Além disso, a Secretaria Nacional de Segurança Pública (Senasp) tem disponibilizado cursos de aprimoramento para os peritos, segundo Mahatma. “Em parceria com a Senasp, disponibilizamos profissionais para que passassem um período com a Força Nacional, para capacitação”.

Mahatma explicou que ele, juntamente com os peritos Ladislau Brito, Lin Cha, Marilena Menezes e Susana Ilan, ficaram 15 dias com a Força Nacional em Brasília em setembro de 2012 e que depois foi, sozinho, para Alagoas, num programa que durou um ano. Atualmente, segundo ele, Ladislau se encontra em Alagoas pelo programa e Susana se encontra no Rio Grande do Norte.

Futuro

O futuro mais imediato prevê a finalização da obra de reforma do Instituto de Identificação (II), começada em maio e prevista para término em setembro. “A reforma vai incluir a instalação de um laboratório de papiloscopia, imprescindível para revelações de impressão digitais mais detalhadas”.

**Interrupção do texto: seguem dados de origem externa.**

(* ===== verification/Loopback.v ===== *)
(** * The client against the server

    [Link] is the transport of a client connected to a simulated PLC: what the
    client writes is served by the server's dispatch loop on the PLC's store,
    and what the loop sends is what the client reads next.  Running the client
    on it is running both ends of the stack. *)

From S2P Require Import Prelude Wire Io Tpkt Cotp S7Header Negotiate ReadVar WriteVar Clock Szl Store.
From S2P Require Import ServerHandshake Dispatch Connection Client.
Local Open Scope Z_scope.

(** How far the server's side of the connection has come: it has heard some
    bytes of the handshake and sent the given number of bytes, or it serves
    requests. *)
Inductive Peer := Greeting (heard : bytes) (said : nat) | Serving.

Record Link := { link_rx : bytes; link_store : StoreInner; link_peer : Peer }.

(** Until the handshake is over, the server's answer to more bytes is what
    [server_handshake] sends on all it has heard, less what it has sent before:
    it waits where its input ends. *)
#[export] Instance Link_transport : Transport Link := {|
  read_exact n l :=
    if blen (link_rx l) <? n
    then (Err UnexpectedEof, {| link_rx := []; link_store := link_store l; link_peer := link_peer l |})
    else (Ok (take (Z.to_nat n) (link_rx l)),
          {| link_rx := drop (Z.to_nat n) (link_rx l); link_store := link_store l;
             link_peer := link_peer l |});
  write_all b l :=
    match link_peer l with
    | Serving =>
        match dispatch_loop (S (length b)) ({| rx := b; tx := [] |}, link_store l) with
        | Some (_, (p, s)) =>
            (Ok tt, {| link_rx := link_rx l ++ tx p; link_store := s; link_peer := Serving |})
        | None => (Err BrokenPipe, l)
        end
    | Greeting heard said =>
        match server_handshake {| rx := heard ++ b; tx := [] |} with
        | (Ok _, p) =>
            match dispatch_loop (S (length (rx p))) ({| rx := rx p; tx := [] |}, link_store l) with
            | Some (_, (p', s)) =>
                (Ok tt, {| link_rx := link_rx l ++ drop said (tx p) ++ tx p'; link_store := s;
                           link_peer := Serving |})
            | None => (Err BrokenPipe, l)
            end
        | (_, p) =>
            (Ok tt, {| link_rx := link_rx l ++ drop said (tx p); link_store := link_store l;
                       link_peer := Greeting (heard ++ b) (length (tx p)) |})
        end
    end;
|}.

(** A client on such a link with [q] received and not yet read; an idle client
    has read everything. *)
Definition queued (q : bytes) (c : Connection) (r : Z) (k : bool) (s : StoreInner) : Inner Link :=
  {| inner_transport := {| link_rx := q; link_store := s; link_peer := Serving |}; connection := c;
     inner_pdu_ref := r; connected := true; job_start := k |}.
Definition linked (c : Connection) (r : Z) (s : StoreInner) : Inner Link :=
  queued [] c r false s.

Lemma link_read_app n a b s pr :
  n = blen a →
  read_exact n {| link_rx := a ++ b; link_store := s; link_peer := pr |} =
  (Ok a, {| link_rx := b; link_store := s; link_peer := pr |}).
Proof.
  intros ->. cbn. case_ltb; [blen_lia|].
  by rewrite to_nat_blen, take_app_length, drop_app_length.
Qed.

(** ** Connecting *)
Definition dial (s : StoreInner) : Link :=
  {| link_rx := []; link_store := s; link_peer := Greeting [] 0 |}.
Lemma foldl_write_address locked items m :
  foldl (spec_write_item locked) m (write_address <$> items) =
  foldl (spec_multi_write locked) m items.
Proof. revert m. induction items as [|i items IH]; intros m; [done|]. cbn. by rewrite <- IH. Qed.

Lemma write_address_ok i :
  write_item_ok i →
  AddressItem_addressable (address (write_address i)) ∧
  blen (write_data (write_address i)) < 8192.
Proof.
  intros (Hd & Hs & Hl). split; [|done]. unfold AddressItem_addressable. cbn.
  split_and!; try done; try lia; apply as_u16_u16.
Qed.

Lemma check_codes_ok k n : check_codes k (replicate n 0xFF) = Ok tt.
Proof. revert k. induction n as [|n IH]; intros k; [done|]. apply IH. Qed.

Lemma write_multi_loop_step {T} `{Transport T} fuel mp k items :
  items ≠ [] →
  write_multi_loop (S fuel) mp k items =
  (let n := write_batch mp 0 0 items in
   let batch := take n items in
   let* (header, body) :=
     exchange (WriteVarRequest_encode {| write_items := write_address <$> batch |}) [] Job in
   let* _ := io_lift (check_plc_error header "write_multi_vars") in
   let* (resp, _) :=
     io_lift (res_map_err Client.Proto
                (WriteVarResponse_decode (length batch) (skip_echo body))) in
   let* _ := io_lift (check_codes k (return_codes resp)) in
   write_multi_loop fuel mp (k + n) (drop n items)).
Proof. by destruct items. Qed.

Lemma write_batch_request_fits mp items :
  items ≠ [] → Forall write_item_ok items → mp <= 65498 →
  blen (WriteVarRequest_encode
          {| write_items := write_address <$> take (write_batch mp 0 0 items) items |}) <= 65500.
Proof.
  intros Hne Hok Hmp. rewrite blen_write_request.
  destruct (write_batch_spec mp items Hne) as (_ & _ & [-> |H]); [|lia].
  destruct items as [|i items]; [done|]. apply Forall_cons in Hok as [(_ & _ & Hl) _].
  pose proof (Z.mod_pos_bound (blen (mw_data i)) 2 ltac:(lia)).
  cbn [take sum_sizes foldr]. unfold write_item_size. rewrite take_0. cbn. lia.
Qed.
Lemma name_ok_ascii s :
  forallb (fun c => (1 <=? c) && (c <? 128)) s = true → trim s = s → blen (s ≫= utf8) <= 8 →
  name_ok s.
Proof.
  intros Hs Ht Hl. split; [|done]. apply Forall_forall. intros c Hc.
  rewrite forallb_forall in Hs. specialize (Hs c (proj1 (list_elem_of_In _ _) Hc)).
  unfold scalar. lia.
Qed.

Lemma byte_or_0_app a b k : byte_or_0 (a ++ b) (length a + k) = byte_or_0 b k.
Proof. unfold byte_or_0. rewrite lookup_app_r by lia. do 2 f_equal. lia. Qed.
Lemma u16_at_app a b v : u16 v → u16_at (a ++ be16 v ++ b) (length a) = v.
Proof.
  intros Hv. unfold u16_at. rewrite <- (Nat.add_0_r (length a)), <- Nat.add_succ_r, !byte_or_0_app.
  by apply of_be16_split.
Qed.
Lemma pad8_at a s b : name_ok s → field_text (take 8 (drop (length a) (a ++ pad8 s ++ b))) = s.
Proof.
  intros Hs. rewrite drop_app_length, <- (length_pad8 s Hs), take_app_length. by apply field_text_pad8.
Qed.

(** The parts of a block have the sizes of the layout, and its fields fit. *)
Definition image_ok (h times seg code f t : bytes) (i : BlockInfo) : Prop :=
  (length h = 3 ∧ length times = 16 ∧ length seg = 2 ∧ length f = 20 ∧ length t = 2)%nat ∧
  blen code < 4294967212 ∧ u16 (bi_block_number i) ∧ u16 (bi_size_ram i) ∧
  u16 (bi_local_data i) ∧ u16 (bi_mc7_size i) ∧ u16 (bi_checksum i) ∧
  name_ok (bi_author i) ∧ name_ok (bi_family i) ∧ name_ok (bi_header i) ∧
  bi_mc7_size i < blen code + 48 ∧ bi_version i = 0 ∧ bi_date i = [] ∧
  bi_size i = Z.min (84 + blen code) 0xFFFF.

Lemma footer_fields f a b n k t :
  length f = 20%nat → name_ok a → name_ok b → name_ok n → u16 k →
  let foot := f ++ pad8 a ++ pad8 b ++ pad8 n ++ be16 k ++ t in
  field_text (take 8 (drop 20 foot)) = a ∧ field_text (take 8 (drop 28 foot)) = b ∧
  field_text (take 8 (drop 36 foot)) = n ∧ u16_at foot 44 = k.
Proof.
  intros Hf Ha Hb Hn Hk. cbv zeta. split_and!.
  - rewrite <- Hf. by apply pad8_at.
  - rewrite (assoc (++) f). replace 28%nat with (length (f ++ pad8 a))
      by (rewrite length_app, length_pad8, Hf; done). by apply pad8_at.
  - rewrite !(assoc (++) f), (assoc (++) (f ++ pad8 a)).
    replace 36%nat with (length ((f ++ pad8 a) ++ pad8 b))
      by (rewrite !length_app, !length_pad8, Hf; done). by apply pad8_at.
  - rewrite !(assoc (++) f), (assoc (++) (f ++ pad8 a)), (assoc (++) ((f ++ pad8 a) ++ pad8 b)).
    replace 44%nat with (length (((f ++ pad8 a) ++ pad8 b) ++ pad8 n))
      by (rewrite !length_app, !length_pad8, Hf; done). by apply u16_at_app.
Qed.

Lemma block_image_split h times seg code f t i :
  image_ok h times seg code f t i →
  let img := block_image h times seg code f t i in
  blen img = 84 + blen code ∧ u32_at img 8 = 84 + blen code ∧
  byte_or_0 img 3 = bi_flags i ∧ byte_or_0 img 4 = bi_language i ∧
  byte_or_0 img 5 = bi_block_type i ∧ u16_at img 6 = bi_block_number i ∧
  u16_at img 28 = bi_size_ram i ∧ u16_at img 32 = bi_local_data i ∧
  u16_at img 34 = bi_mc7_size i ∧
  drop (Z.to_nat (84 + blen code - FOOTER)) img =
    f ++ pad8 (bi_author i) ++ pad8 (bi_family i) ++ pad8 (bi_header i) ++
    be16 (bi_checksum i) ++ t.
Proof.
  intros ((Hh & Hts & Hsg & Hf & Ht) & Hc & ? & ? & ? & ? & ? & Ha & Hfa & Hhd & _). cbv zeta.
  blen_pose. assert (u32 (84 + blen code)) by (unwidth; lia).
  do 4 (destruct h as [|? h]; try done). do 17 (destruct times as [|? times]; try done).
  do 3 (destruct seg as [|? seg]; try done). unfold block_image. split_and!.
  - unfold blen. rewrite !length_app, !length_pad8, Hf, Ht by done. unfold blen. cbn. lia.
  - by apply of_be32_split.
  - done.
  - done.
  - done.
  - by apply of_be16_split.
  - by apply of_be16_split.
  - by apply of_be16_split.
  - by apply of_be16_split.
  - replace (Z.to_nat (84 + blen code - FOOTER)) with (36 + length code)%nat
      by (unfold FOOTER, blen; lia).
    rewrite <- drop_drop. apply (drop_app_length code).
Qed.

(** [parse_block_info] reads back what a block of the documented layout says
    of itself, whatever its code and the parts nothing reads: type, number,
    language, flags, sizes, checksum and the three names (at most eight bytes of
    UTF-8, without NUL and surrounding blanks), with the size capped at 65535. *)
Theorem parse_block_info_image h times seg code f t i :
  image_ok h times seg code f t i →
  parse_block_info (block_image h times seg code f t i) = Ok i.
Proof.
  intros Hok.
  destruct (block_image_split _ _ _ _ _ _ _ Hok) as (Hl & H1 & H2 & H3 & H4 & H5 & H6 & H7 & H8 & H9).
  destruct Hok as ((_ & _ & _ & Hf & _) & Hc & ? & ? & ? & ? & ? & Ha & Hfa & Hhd & Hm & Hv & Hd & Hs).
  blen_pose. unfold parse_block_info. cbv zeta.
  rewrite H1, H2, H3, H4, H5, H6, H7, H8, H9, Hl. unfold HDR, FOOTER.
  case_ltb; [lia|]. rewrite Z.eqb_refl. cbn [negb].
  destruct (Z.leb_spec (84 + blen code) (bi_mc7_size i + 36)); [lia|].
  rewrite !as_u16_small by (unwidth; lia).
  destruct (footer_fields f (bi_author i) (bi_family i) (bi_header i) (bi_checksum i) t)
    as (-> & -> & -> & ->); [done..|].
  destruct i. cbn in *. by subst.
Qed.

Lemma parse_block_info_image_witness :
  let i := {| bi_block_type := 0x41; bi_block_number := 7; bi_language := 5; bi_flags := 1;
              bi_size := 100; bi_size_ram := 24; bi_mc7_size := 16; bi_local_data := 0;
              bi_checksum := 0xBEEF; bi_version := 0; bi_author := str_bytes "me";
              bi_family := str_bytes "pumps"; bi_header := str_bytes "PUMP 1"; bi_date := [] |} in
  parse_block_info (block_image (replicate 3 0x70) (replicate 16 0) [0; 0] (replicate 16 0xCC)
                      (replicate 20 0) [0; 0] i) = Ok i.
Proof.
  intros i. apply parse_block_info_image. subst i. unfold image_ok.
  cbn [bi_block_number bi_size_ram bi_local_data bi_mc7_size bi_checksum bi_author bi_family
       bi_header bi_version bi_date bi_size].
  split_and!; try done; try (by apply name_ok_ascii); unwidth; lia.
Defined.

(** The two readers of an uploaded block disagree on its layout: a block of
    less than 64 KiB that [BlockData::from_bytes] reads with its length as total
    length is refused by [parse_block_info]. *)
Theorem block_layouts_disagree d b :
  wf_bytes d → blen d < 65536 → BlockData_from_bytes d = Some b → total_length b = blen d →
  parse_block_info d = Err Client.UnexpectedResponse.
Proof.
  intros Hd Hl Hb Ht. unfold parse_block_info. case_ltb; [done|].
  destruct (Z.eqb_spec (u32_at d 8) (blen d)) as [E|]; [exfalso|done].
  unfold HDR, FOOTER in *. do 20 (destruct d as [|? d]; [done|]).
  injection Hb as <-. cbn [total_length] in Ht. wf_inv.
  unfold u32_at, byte_or_0 in E. cbn in E. unfold of_be32 in *. unwidth. blen_lia.
Qed.

Lemma block_layouts_disagree_witness :
  parse_block_info (BlockData_to_bytes (BlockData_new_db 1 100)) = Err Client.UnexpectedResponse.
Proof.
  apply (block_layouts_disagree _ (BlockData_new_db 1 100)); [|done..].
  apply Forall_forall. intros x Hx. apply list_elem_of_In in Hx.
  assert (forallb (fun b => (0 <=? b) && (b <? 256))
            (BlockData_to_bytes (BlockData_new_db 1 100)) = true) as E by (vm_compute; reflexivity).
  rewrite forallb_forall in E. specialize (E x Hx). unwidth. lia.
Defined.
Lemma cpu_entries_spec el es : ∀ f canonical,
  4 <= el → Forall (fun e => u16 e.1 ∧ blen e.2 = el - 2) es →
  cpu_entries (length es) el (es ≫= entry_bytes) f canonical =
  ({| module_type := if_empty (module_type f) (entry_text 2 es);
      serial_number := if_empty (serial_number f) (entry_text 5 es);
      as_name := if_empty (as_name f) (entry_text 1 es);
      copyright := if_empty (copyright f) (entry_text 4 es);
      module_name := if_empty (module_name f) (entry_text 3 es) |},
   if_empty canonical (entry_text 7 es)).
Proof.
  induction es as [|e es IH]; intros f can Hel Hes.
  { cbn. rewrite !if_empty_nil. by destruct f. }
  apply Forall_cons in Hes as [[Hi Hr] Hes]. cbn [length mbind list_bind cpu_entries].
  rewrite next_entry_app, IH by done. destruct e as [i raw]. cbn [fst snd entry_text] in *.
  unfold store_entry. cbn [module_type serial_number as_name copyright module_name].
  assert (∀ k old, if_empty (if i =? k then if_empty old (field_text raw) else old) (entry_text k es) =
                   if_empty old (if i =? k then if_empty (field_text raw) (entry_text k es)
                                 else entry_text k es)) as Hk.
  { intros k old. destruct (i =? k); [apply if_empty_assoc|done]. }
  by rewrite !Hk.
Qed.

(** [get_cpu_info] reads an SZL 0x001C record entry by entry: each text is
    the first one that is not empty among the entries of its index (plant name
    1, module name 3, copyright 4, serial number 5; module type 7, or else 2),
    whatever the order, number and size of the entries, and the plant name
    stands in for a missing module name.  This holds whenever the record names
    a module type, serial number or plant. *)
Theorem cpu_info_of_entries up index el es :
  record_ok el es →
  let module_type := if_empty (entry_text 7 es) (entry_text 2 es) in
  module_type ≠ [] ∨ entry_text 5 es ≠ [] ∨ entry_text 1 es ≠ [] →
  cpu_info_of up (szl_record 0x001C index el es) =
  Ok {| cpu_texts := {| module_type := module_type; serial_number := entry_text 5 es;
                        as_name := entry_text 1 es; copyright := entry_text 4 es;
                        module_name := if_empty (entry_text 3 es) (entry_text 1 es) |};
        cpu_protocol := detect_protocol up module_type |}.
Proof.
  intros (Hel & Hn & Hn' & Hes). cbv zeta. intros Hne.
  unfold cpu_info_of, szl_record, be16. cbn [app].
  rewrite !of_be16_split by (unwidth; lia).
  unfold cpu_info_entries.
  destruct (Z.leb_spec 4 el); [|lia]. destruct (Z.ltb_spec 0 (Z.of_nat (length es))); [|lia].
  rewrite Nat2Z.id, (cpu_entries_spec el es no_texts []) by (done || lia).
  cbn [Z.eqb Pos.eqb andb]. unfold merge_entries, no_texts, cpu_info.
  cbn [module_type serial_number as_name copyright module_name if_empty is_empty].
  change (if is_empty (entry_text 7 es) then entry_text 2 es else entry_text 7 es)
    with (if_empty (entry_text 7 es) (entry_text 2 es)).
  destruct (if_empty (entry_text 7 es) (entry_text 2 es)); [|done].
  destruct (entry_text 5 es); [|done]. destruct (entry_text 1 es); [|done].
  by destruct Hne as [?|[?|?]].
Qed.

Nesse sentido, o perito acredita que o planejamento para o laboratório está bem avançado. “O Departamento de Orçamento e Finanças já deu o OK e já estamos fazendo estudos para determinar exatamente a dimensão da estrutura que necessitaremos”, revelou o diretor.

Perguntado sobre o futuro do cargo, vez que o perito Jefferson Mendes foi nomeado por decreto para ocupá-lo no início deste mês, o diretor da DPTC afirmou que não sabe como a situação vai ficar e está esperando o desenrolar dos fatos.

“Conversei com o Jefferson e perguntei a ele se ele sabia quando assumiria plenamente. Ele disse que não sabia e disse que continuasse o trabalho enquanto a situação não ficasse resolvida. De minha parte, eu só estou fazendo meu trabalho”, concluiu Mahatma.